СПОСОБ КУЛЬТИВИРОВАНИЯ МЕТАНОКИСЛЯЮЩИХ БАКТЕРИЙ Российский патент 2021 года по МПК C12N1/20 C12Q1/04 C12R1/01 

Описание патента на изобретение RU2755727C2

Изобретение относится к биотехнологии, а именно к технологической отработке ферментационных процессов, протекающих на жидких питательных средах с использованием углеводородов, в две стадии: получения посевной культуры и получения целевого продукта - биомассы метанокисляющих бактерий.

Изобретение может быть использовано в пищевой, медицинской, аграрной отраслях народного хозяйства и в исследовательской практике, в том числе в целях последующего масштабирования экспериментально отработанных технологических процессов.

Бактерии-метанотрофы по физиологическим и биохимическим свойствам представляют собой уникальную группу микроорганизмов, потребляющих метан природного газа в качестве источника углерода, что делает потенциальным использование биомассы бактерий для производства кормового белка.

Известен сайт: «Способы культивирования микроорганизмов», на котором опубликованы способы культивирования микроорганизмов. Высокая эффективность способов достигается оптимизацией питательных сред или селекционным отбором продуктивных штаммов бактерий, что может быть использовано в качестве обзорных аналогов к предлагаемому изобретению.

Известна публикация «Особенности биологии метанотрофньгх бактерий» (https://studexpo.ru/928906/…biologii-metanotrofnyh bakteriy), в которой дана характеристика метанотрофов, обладающих различными структурными, физиолого-биохимическими и генетическими особенностями.

Приведенные в этой публикации свойства: морфологическая изменчивость, секреция вторичных метаболитов и др., возникающие в определенных условиях культивирования бактерий в ферментерах, приводящие к вспениванию бактериальной суспензии, осаждению биомассы бактерий на стенках рабочей полости ферментеров и, как следствие к ингибированию роста, автолизу биомассы, снижают производительность и технологическую устойчивость ферментационных процессов.

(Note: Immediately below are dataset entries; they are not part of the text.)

(* ===== verification/MigrationTheory.v ===== *)
(** * MigrationTheory: what survives a migration *)

From S2P Require Import Prelude Text Migration.

(** ** Trees *)

Section node_induction.
Context (P : node → Prop) (Hf : ∀ b, P (NFile b)) (Hs : P NSock) (Hd : ∀ l, Forall (λ e : str * node, P e.2) l → P (NDir l)).
Fixpoint node_ind' (t : node) : P t :=
  match t with
  | NFile b => Hf b
  | NSock => Hs
  | NDir l => Hd l ((fix go l : Forall (λ e : str * node, P e.2) l := match l with [] => List.Forall_nil _ | e :: l => List.Forall_cons _ e l (node_ind' e.2) (go l) end) l)
  end.
End node_induction.
(** The contents of the regular files. *)
Fixpoint files (t : node) : list bytes := match t with NFile b => [b] | NSock => [] | NDir l => flat_map (λ e, files e.2) l end.
Definition ofiles (o : option node) : list bytes := match o with Some x => files x | None => [] end.
(** No directory lists a name twice. *)
Fixpoint wf (t : node) : Prop := match t with NDir l => NoDup (fst <$> l) ∧ Forall id ((λ e, wf e.2) <$> l) | _ => True end.
Lemma wf_dir l : wf (NDir l) ↔ NoDup (fst <$> l) ∧ Forall (λ e, wf e.2) l.
Proof. cbn. by rewrite Forall_fmap. Qed.

Lemma wf_empty : wf (NDir []).
Proof. apply wf_dir. split; constructor. Qed.

Lemma entry_elem k l x : entry k l = Some x → (k, x) ∈ l.
Proof.
  induction l as [|[k' y] l IH]; [done|]. cbn. case_bool_decide as Hk; [intros [= ->]; rewrite Hk; left|]. intros H. right. by apply IH.
Qed.
Lemma entry_none k l : entry k l = None ↔ k ∉ fst <$> l.
Proof.
  induction l as [|[k' y] l IH]; cbn; [split; [intros _ H; by apply elem_of_nil in H|done]|].
  rewrite not_elem_of_cons. case_bool_decide; [naive_solver|]. rewrite IH. naive_solver.
Qed.
Lemma entry_nodup k l x : NoDup (fst <$> l) → (k, x) ∈ l → entry k l = Some x.
Proof.
  induction l as [|[k' y] l IH]; intros Hn; [intros H; by apply elem_of_nil in H|]. cbn in Hn. apply NoDup_cons in Hn as [Hk Hn].
  intros [[= -> ->]|H]%elem_of_cons; cbn; [by rewrite bool_decide_eq_true_2|]. case_bool_decide as Hd; [|by apply IH].
  subst k'. destruct Hk. by apply (list_elem_of_fmap_2 fst _ (k, x)).
Qed.
Lemma entry_set_same k x l : entry k (set_entry k (Some x) l) = Some x.
Proof. induction l as [|[k' y] l IH]; cbn; [by rewrite bool_decide_eq_true_2|]. case_bool_decide; cbn; case_bool_decide; done. Qed.
Lemma entry_set_other k k' x l : k ≠ k' → entry k' (set_entry k x l) = entry k' l.
Proof.
  intros Hk. induction l as [|[k2 y] l IH]; cbn; [destruct x; cbn; [by rewrite bool_decide_eq_false_2|done]|].
  case_bool_decide as H2; [subst k2; rewrite (bool_decide_eq_false_2 (k = k')) by done; destruct x; cbn; [by rewrite bool_decide_eq_false_2|done]|]. cbn. by rewrite IH.
Qed.
Lemma set_names k x l k' : k' ∈ fst <$> set_entry k x l → k' = k ∨ k' ∈ fst <$> l.
Proof.
  induction l as [|[k2 y] l IH]; cbn; [destruct x; cbn; [intros ->%list_elem_of_singleton; by left|intros H; by right]|].
  case_bool_decide as Hk; [subst k2; destruct x; cbn; rewrite ?elem_of_cons; tauto|]. cbn. rewrite !elem_of_cons. tauto.
Qed.
Lemma set_names_nodup k x l : NoDup (fst <$> l) → NoDup (fst <$> set_entry k x l).
Proof.
  induction l as [|[k2 y] l IH]; cbn; [intros _; destruct x; cbn; [apply NoDup_singleton|constructor]|]. intros [H1 H2]%NoDup_cons.
  case_bool_decide as Hk; [subst k2; destruct x; [by apply NoDup_cons|done]|]. cbn. apply NoDup_cons. split; [|by apply IH].
  intros [->|H]%set_names; done.
Qed.
Lemma entry_set_none k l : NoDup (fst <$> l) → entry k (set_entry k None l) = None.
Proof.
  induction l as [|[k2 y] l IH]; cbn; [done|]. intros [H1 H2]%NoDup_cons. case_bool_decide as Hk; [subst k2; by apply entry_none|]. cbn.
  rewrite bool_decide_eq_false_2 by done. by apply IH.
Qed.
Lemma set_forall (P : node → Prop) k x l : (∀ y, x = Some y → P y) → Forall (λ e, P e.2) l → Forall (λ e, P e.2) (set_entry k x l).
Proof.
  intros Hx. induction 1 as [|[k2 y] l Hy Hl IH]; cbn; [destruct x; [by constructor; [apply Hx|]|constructor]|].
  case_bool_decide; [destruct x; [constructor; [by apply Hx|done]|done]|]. by constructor.
Qed.
Lemma set_files k x l : flat_map (λ e, files e.2) (set_entry k x l) ++ ofiles (entry k l) ≡ₚ ofiles x ++ flat_map (λ e, files e.2) l.
Proof.
  induction l as [|[k2 y] l IH]; cbn; [destruct x; cbn; by rewrite ?app_nil_r|].
  case_bool_decide as Hk; cbn; [destruct x as [z|]; cbn; [|by rewrite Permutation_app_comm]; rewrite <- app_assoc; f_equiv; by rewrite Permutation_app_comm|].
  rewrite <- app_assoc, IH, !app_assoc. f_equiv. by rewrite Permutation_app_comm.
Qed.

Наиболее близким аналогом является «Способ каскадно-проточного культивирования микроорганизмов», патент RU 2193594 С1.

Известный способ осуществляется с использованием цепи ферментеров, в первом из которых выращивают посевную культуру бактерий методом порционного замещения части рабочей суспензии свежей питательной средой. Далее, вытесняемые из первого ферментера порции рабочей суспензии в каскадном протоке перемещают через цепь ферментеров в условиях полного замещения рабочей суспензии. Управление каскадным протоком осуществляют заданием времени культивирования в ферментерах и временной паузы между циклами каскадного протока.

Целевое назначение известного способа - применение в научно-исследовательской практике с использованием малых объемов культуральной жидкости (КЖ), что позволяет экономно использовать компоненты питательной среды, повысить качество синтезируемых продуктов и управляемость исследуемых процессов.

Недостатком известного способа является низкая производительность, значительная металлоемкость и перенасыщенность ферментерами и устройствами управления установкой, используемой для реализации способа, что приводит к образованию высокой цены ферментационного оборудования и сужает сферу применения способа в народном хозяйстве.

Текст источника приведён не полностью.